What is the future of electronic discovery technology?
The recession/credit crunch/depression is apparently easing, with much of Europe reporting growth. But the e-discovery market is not likely to pick up suddenly. There are also predictions, in a recent ABA report, of mergers and retreats.
If this is right existing companies are going to be under pressure to keep costs down and new companies are going to have to take a very careful look at entering the market. Salaries could also take hit, as companies are forced to keep prices low. Overall the market is probably to have to be more effective, leaner, and more efficient overall.
Companies like i-Lit and AllVision which don’t conduct electronic discovery processing and are independent of vendors may be ideally placed in the market if it changes as some suggest. Their business model is to advise on the best method to approach ED projects and can assist in the management of e-discovery and help keep control of costs.
But what about the technology? Is the ED technology going to change? It’s impossible to tell what will happen, but we can make guesses about technology based on market forces and current trends.
Effective culling strategies (for effective read cheap) will probably be a big thing. They will have to be deployed earlier on and more consistently. This has started already and will continue to do so. Concept Searching and near de-duping are increasingly common, with most major vendors now offering concept searching, and there are numerous concept searching tools on the market.
Early Case Assessment and More Culling
The idea of just ploughing through 100,000s of junk data is already long outdated; hence keyword searching and non-linear review tools are so popular. But more culling can, and will, be done to reduce the irrelevant data going into review: Concept searching tools are great but they are not free.
More effective selection of data sets, file types, and custodians will have to be considered. Is there any point in loading large numbers of large power point files into a review if there is no evidence that they are relevant, following a sampled review?
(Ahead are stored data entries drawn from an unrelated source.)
(** ** The jobs for the solver *)

(** The packages that may be uninstalled when a goal allows it. *)
Definition may_go s (prot : Map) (id : Z) : bool :=
  is_installed (pool s) id && negb (bit prot id) && match considered s with Some c => bit c id | None => true end.
Lemma allow_loop_spec s prot l job : bytes_ok prot -> nsolvables (pool s) <= bits prot -> opt_ok (considered s) -> opt_room s (considered s) ->
  (forall id, id ∈ l -> 0 < id < nsolvables (pool s)) ->
  allow_loop s prot l job = Ok (job ++ map (fun id => (Z.lor SOLVER_ALLOWUNINSTALL SOLVER_SOLVABLE, id)) (List.filter (may_go s prot) l)).
Proof.
  intros Hp Hr Hc Hroom. revert job. induction l as [|id l IH]; intros job Hl; [simpl; by rewrite app_nil_r|].
  assert (Hid : 0 < id < nsolvables (pool s)) by (apply Hl; by left).
  assert (IH' : forall job, allow_loop s prot l job = Ok (job ++ map (fun id => (Z.lor SOLVER_ALLOWUNINSTALL SOLVER_SOLVABLE, id)) (List.filter (may_go s prot) l)))
    by (intros job'; apply IH; intros k Hk; apply Hl; by right).
  simpl. rewrite pset_has_spec by (done || lia). unfold may_go at 1. destruct (is_installed (pool s) id && negb (bit prot id)) eqn:E; [|apply IH'].
  assert (Ht : match considered s with None => Ok true | Some c => test_at id c end = Ok (match considered s with Some c => bit c id | None => true end) :> result failure bool).
  { destruct (considered s) as [c|]; [|done]. simpl in Hc, Hroom. by rewrite test_in by (done || lia). }
  rewrite Ht. simpl. destruct (match considered s with Some c => bit c id | None => true end); rewrite IH'; [|done]. by rewrite <-app_assoc.
Qed.
(** What is protected, and where the kernel is added. *)
Lemma allow_ok job flags s io g : coherent s -> (has flags DNF_ALLOW_UNINSTALL = true -> opt_room s (considered s)) -> opt_ok (protectedPkgs g) -> running_kernel_id io < nsolvables (pool s) ->
  exists s' io' kernel prot, dnf_sack_running_kernel s io = Ok (s', io', kernel)
    /\ allowUninstallAllButProtected job flags s io g = Ok (s', io', set_protected (Some prot) g,
         job ++ (if has flags DNF_ALLOW_UNINSTALL
                 then map (fun id => (Z.lor SOLVER_ALLOWUNINSTALL SOLVER_SOLVABLE, id)) (List.filter (may_go s' prot) (seqZ 1 (nsolvables (pool s') - 1))) else []))
    /\ steady s s' /\ running_kernel_id io' < nsolvables (pool s) /\ installonly io' = installonly io
    /\ bytes_ok prot /\ nsolvables (pool s) <= bits prot
    /\ forall k, bit prot k = in_map (protectedPkgs g) k || (0 <? kernel) && (k =? kernel).
Proof.
  intros Hs Hroom Hp Hio. destruct (io_kernel_steady s io Hs Hio) as (s' & io' & kernel & E & Hst & Hk & Hk' & Honly & _).
  exists s', io', kernel. unfold allowUninstallAllButProtected. rewrite E. cbn [result_bind].
  set (p0 := match protectedPkgs g with None => pset_new (pool s) | Some m => map_grow m (nsolvables (pool s)) end).
  assert (H0 : bytes_ok p0 /\ nsolvables (pool s) <= bits p0 /\ forall k, bit p0 k = in_map (protectedPkgs g) k).
  { unfold p0. destruct (protectedPkgs g) as [m|]; simpl in Hp |- *.
    - split; [by apply (map_grow_spec m _ 0)|]. split; [destruct (map_grow_spec m (nsolvables (pool s)) 0 Hp) as (_ & H & _); lia|]. intros k. by apply map_grow_spec.
    - split; [apply pset_new_ok|]. split; [apply map_room, pset_new_ok|]. apply pset_new_spec. }
  destruct H0 as (A1 & A2 & A3). clearbody p0. set (prot := if 0 <? kernel then pset_set p0 kernel else p0).
  assert (H1 : bytes_ok prot /\ bits prot = bits p0 /\ forall k, bit prot k = in_map (protectedPkgs g) k || (0 <? kernel) && (k =? kernel)).
  { unfold prot. destruct (Z.ltb_spec 0 kernel) as [Hpos|]; simpl.
    - split; [apply (pset_set_spec p0 kernel 0); (done || lia)|]. split; [apply (pset_set_spec p0 kernel 0); (done || lia)|]. intros k.
      destruct (pset_set_spec p0 kernel k) as (_ & _ & ->); [done|lia|]. rewrite A3. f_equal. apply eq_true_iff_eq. by rewrite bool_decide_eq_true, Z.eqb_eq.
    - split; [done|]. split; [done|]. intros k. by rewrite A3, orb_false_r. }
  destruct H1 as (B1 & B2 & B3). clearbody prot. exists prot. split; [done|]. pose proof Hst as (Hs' & Hal & Hc). destruct (alike_n _ _ Hal) as [Hn _].
  split; [|split; [done|split; [done|split; [done|split; [done|split; [by rewrite B2|done]]]]]]. destruct (has flags DNF_ALLOW_UNINSTALL); [specialize (Hroom eq_refl)|simpl; by rewrite app_nil_r].
  rewrite allow_loop_spec; [done|done|rewrite B2, Hn; lia|by apply ok_considered| |].
  - rewrite Hc. unfold opt_room in *. by rewrite Hn.
  - intros id Hid%elem_of_seqZ. lia.
Qed.
(** The jobs for the solver are, in this order: the staged ones, with the flag
    for best packages if that is forced; a job for each name of installonly
    packages; with [DNF_ALLOW_UNINSTALL] one for each installed package that
    is considered and not protected; and the one to verify. The running kernel
    becomes protected, and no other package. *)
Theorem construct_job_spec flags s io g : coherent s -> (has flags DNF_ALLOW_UNINSTALL = true -> opt_room s (considered s)) -> opt_ok (protectedPkgs g) -> running_kernel_id io < nsolvables (pool s) ->
  exists s' io' kernel prot, dnf_sack_running_kernel s io = Ok (s', io', kernel)
    /\ constructJob flags s io g = Ok (s', io', set_protected (Some prot) g,
         (if has flags DNF_FORCE_BEST then map (fun '(what, id) => (Z.lor what SOLVER_FORCEBEST, id)) (staging (staged g)) else staging (staged g))
         ++ map (fun id => (Z.lor SOLVER_MULTIVERSION SOLVER_SOLVABLE_PROVIDES, id)) (installonly io)
         ++ (if has flags DNF_ALLOW_UNINSTALL
             then map (fun id => (Z.lor SOLVER_ALLOWUNINSTALL SOLVER_SOLVABLE, id)) (List.filter (may_go s' prot) (seqZ 1 (nsolvables (pool s') - 1))) else [])
         ++ (if has flags DNF_VERIFY then [(Z.lor SOLVER_VERIFY SOLVER_SOLVABLE_ALL, 0)] else []))
    /\ coherent s' /\ alike s s' /\ considered s' = considered s
    /\ forall k, bit prot k = in_map (protectedPkgs g) k || (0 <? kernel) && (k =? kernel).
Proof.
  intros Hs Hroom Hp Hio. unfold constructJob. set (job := (if has flags DNF_FORCE_BEST then _ else _) ++ _).
  destruct (allow_ok job flags s io g Hs Hroom Hp Hio) as (s' & io' & kernel & prot & E & Ea & (H1 & H2 & H3) & _ & _ & _ & _ & Hprot).
  exists s', io', kernel, prot. split; [done|]. rewrite Ea. cbn [result_bind]. split; [|done]. unfold job.
  destruct (has flags DNF_VERIFY); by rewrite <-!app_assoc, ?app_nil_r.
Qed.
Early Case Assessment tools and technologies will allow for more effective and better planned culling strategies.
Backup tapes are not going to go away, case law in the UK has seen to this, but the costs will have to come down; even though they are already lower than many people think. Tools like IndexEngines , which have not made any great impact in the UK yet, can offer a great way to cull huge numbers of tapes at relatively low cost.
Processing data is, in short, a bitch. There is no nice way to say. Most tools are buggy, have flaws, and huge error logs, or no error logs at all (the latter is more worrying). Then there is the compatibility issue.
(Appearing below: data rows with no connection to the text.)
Definition enabled_stream (name : cstr) (e : entry P) : option (option cstr) :=
  match oldState name e with
  | None => None
  | Some oldVal =>
      Some (if bool_decide (oldVal <> ENABLED) && bool_decide (state (snd e) = ENABLED) then Some (stream (snd e)) else None)
  end.
Definition getEnabledStreams : M (list (cstr * cstr)) := reported enabled_stream.
Definition disabled_module (name : cstr) (e : entry P) : option (option unit) :=
  match oldState name e with
  | None => None
  | Some oldVal =>
      Some (if bool_decide (oldVal <> DISABLED) && bool_decide (state (snd e) = DISABLED) then Some tt else None)
  end.
Definition getDisabledModules : M (list (cstr * unit)) := reported disabled_module.
Definition disabled_stream (name : cstr) (e : entry P) : option (option cstr) :=
  match oldState name e with
  | None => None
  | Some oldVal =>
      if bool_decide (oldVal <> DISABLED) && bool_decide (state (snd e) = DISABLED)
      then Some <$> kf_get name (lit "stream") (fst e) else Some None
  end.
Definition getDisabledStreams : M (list (cstr * cstr)) := reported disabled_stream.
Definition reset_module (name : cstr) (e : entry P) : option (option unit) :=
  match oldState name e with
  | None => None
  | Some oldVal => Some (if idle oldVal then None else if idle (state (snd e)) then Some tt else None)
  end.
Definition getResetModules : M (list (cstr * unit)) := reported reset_module.
Definition reset_stream (name : cstr) (e : entry P) : option (option cstr) :=
  match oldState name e with
  | None => None
  | Some oldVal =>
      if idle oldVal then Some None
      else if idle (state (snd e)) then Some <$> kf_get name (lit "stream") (fst e) else Some None
  end.
Definition getResetStreams : M (list (cstr * cstr)) := reported reset_stream.
Definition stream_switch (name : cstr) (e : entry P) : option (option (cstr * cstr)) :=
  match kf_get name (lit "stream") (fst e) with
  | None => None
  | Some oldVal =>
      Some (if bool_decide (oldVal = []) then None
            else if bool_decide (stream (snd e) = []) then None
            else if bool_decide (oldVal <> stream (snd e)) then Some (oldVal, stream (snd e)) else None)
  end.
Definition getSwitchedStreams : M (list (cstr * (cstr * cstr))) := reported stream_switch.
(* ===== verification/ModuleSolving.v ===== *)
(** * ModuleSolving: which modules are active ([module/ModulePackageContainer.cpp], second half)

    The container of modules over the states of [Modules]: the choice of streams
    that are solved for, the goals that solve, the modules that have to be enabled
    with others, the latest versions, the fail-safe files and the reports. *)

From S2P Require Import Prelude Numeric Sack Solv Regex Specs Packages DnfSack DnfQuery DnfJobs DnfGoal.
From S2P Require Modules.
From stdpp Require Import sorting.
Local Open Scope Z_scope.

Module ModuleSolving.
Import QueryCmp Matches Packages DnfSack DnfQuery DnfJobs DnfGoal.

(** ** Module packages *)

(** What the program reads of a stream through libmodulemd; the version has 64 bits. *)
Record ModulePackage := mkModule {
  getName : cstr; getStream : cstr; mdVersion : Z; getContext : cstr; getArchCStr : option cstr; getRepoID : cstr;
  getArtifacts : list cstr; all_profiles : list (cstr * list cstr); getYaml : cstr;
}.
Implicit Types (mp : ModulePackage).
Definition getVersion mp : cstr := Numeric.dec_Z (mdVersion mp).
(** As [long long]. *)
Definition getVersionNum mp : Z := if mdVersion mp <? 2 ^ 63 then mdVersion mp else mdVersion mp - 2 ^ 64.
Definition getArch mp : cstr := default [] (getArchCStr mp).
Definition getNameStream mp : cstr := getName mp ++ lit ":" ++ getStream mp.
Definition getNameStreamVersion mp : cstr := getNameStream mp ++ lit ":" ++ getVersion mp.
Definition getFullIdentifier mp : cstr := getNameStreamVersion mp ++ lit ":" ++ getContext mp ++ lit ":" ++ getArch mp.

(** [g_strcmp0]: the null pointer comes first. *)
Definition strcmp (a b : cstr) : comparison := if decide (a = b) then Eq else if str_ltb a b then Lt else Gt.
Definition g_strcmp0 (a b : option cstr) : comparison :=
  match a, b with None, None => Eq | None, Some _ => Lt | Some _, None => Gt | Some a, Some b => strcmp a b end.

Section latest.
Context {HP : Reldep.Pool} {HL : LibsolvPool}.
Definition modulePackageLatestSorter (first second : ModulePackage) : bool :=
  match strcmp (getName first) (getName second) with
  | Lt => true | Gt => false
  | Eq =>
      let cmp := pool_evrcmp_str (getStream first) (getStream second) in
      if negb (cmp =? 0) then cmp <? 0
      else match g_strcmp0 (getArchCStr first) (getArchCStr second) with
           | Lt => true | Gt => false
           | Eq => getVersionNum second <? getVersionNum first
           end
  end.
Definition modulePackageLatestPerRepoSorter (first second : ModulePackage) : bool :=
  if negb (bool_decide (getRepoID first = getRepoID second)) then str_ltb (getRepoID first) (getRepoID second)
  else modulePackageLatestSorter first second.
(** [std::sort] *)
Definition not_after (less : ModulePackage -> ModulePackage -> bool) (a b : ModulePackage) : Prop := less b a = false.
#[global] Instance not_after_dec less : RelDecision (not_after less).
Proof. intros a b. unfold not_after. apply _. Defined.
Definition std_sort (less : ModulePackage -> ModulePackage -> bool) (l : list ModulePackage) : list ModulePackage := merge_sort (not_after less) l.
You don’t need to be involved in the e-discovery industry to see that there is a lot of moving parts involved in collecting and processing data. In the example given 6 different tools are being used, which means staff need to be trained on six different platforms, and the skills are not all overlapping. E.g. the skills needed for EnCase are entirely different to those for managing a review platform.
Keeping people trained on so much technology is difficult, expensive and time consuming. Its time consuming for the employees and their employers. Some firms choose to separate the skill sets amongst their staff; with separate collection, processing and review management teams. This is no cheaper, in fact it’s more expensive for a smaller company, but it’s very scalable and allows the teams to focus on their different areas.
But with separate tools and separate teams there are going to be problems. Getting data from an ED processing tool into a review platform is fraught with problems. Just moving data between tools can have issues.
The report in the ABA Journal, which started this article, talked about merging and consolidation of companies, for economic reasons. It also makes sense, both in terms of economics and day to day e-discovery work, for technology to be merged. Why have 6 tools when 4 or 3 can do it?
Relativity a popular and effective review platform has already taken this approach. It allows for plugins to be created for its technology. There are already plugins for ContentAnalyst and Equivio, which allow them to work seamlessly with the review platform. This radically reduces the work load for those in the ediscovery companies, and increases the functionality of Relativity. No doubt there will be more plugins in the future, adding more capability and reducing the work load for e-discovery teams further.
Orange Legal Technologies – is another company which has consolidated several tools, but they have taken it a step further. It has combined processing, concept searching, and review platform technology into one product.
This means, as it’s been built from the ground up, it should be able to move data from processing to review with few problems of the problems that those with separate systems have. If Orange Legal Tech works as well as it should do (the author has not used the tool), this will remove many of the pains that those at the sharp end of electronic discovery feel: Keeping track of files, dealing with compound file issues, having a centralized interface, centralized logging of actions and errors.
Resolving these problems is a huge time and cost saver.
Technically Attenex took this approach several years ago, and it was a success. They combined WorkBench (processing), DocMapper (review) and MatterManager (reporting) into one tool. The problem? Attenex is staggeringly expensive.
If Orange Legal Technologies get their pricing model right, and the tool deliver what they say it does, then this could well be a new market leader.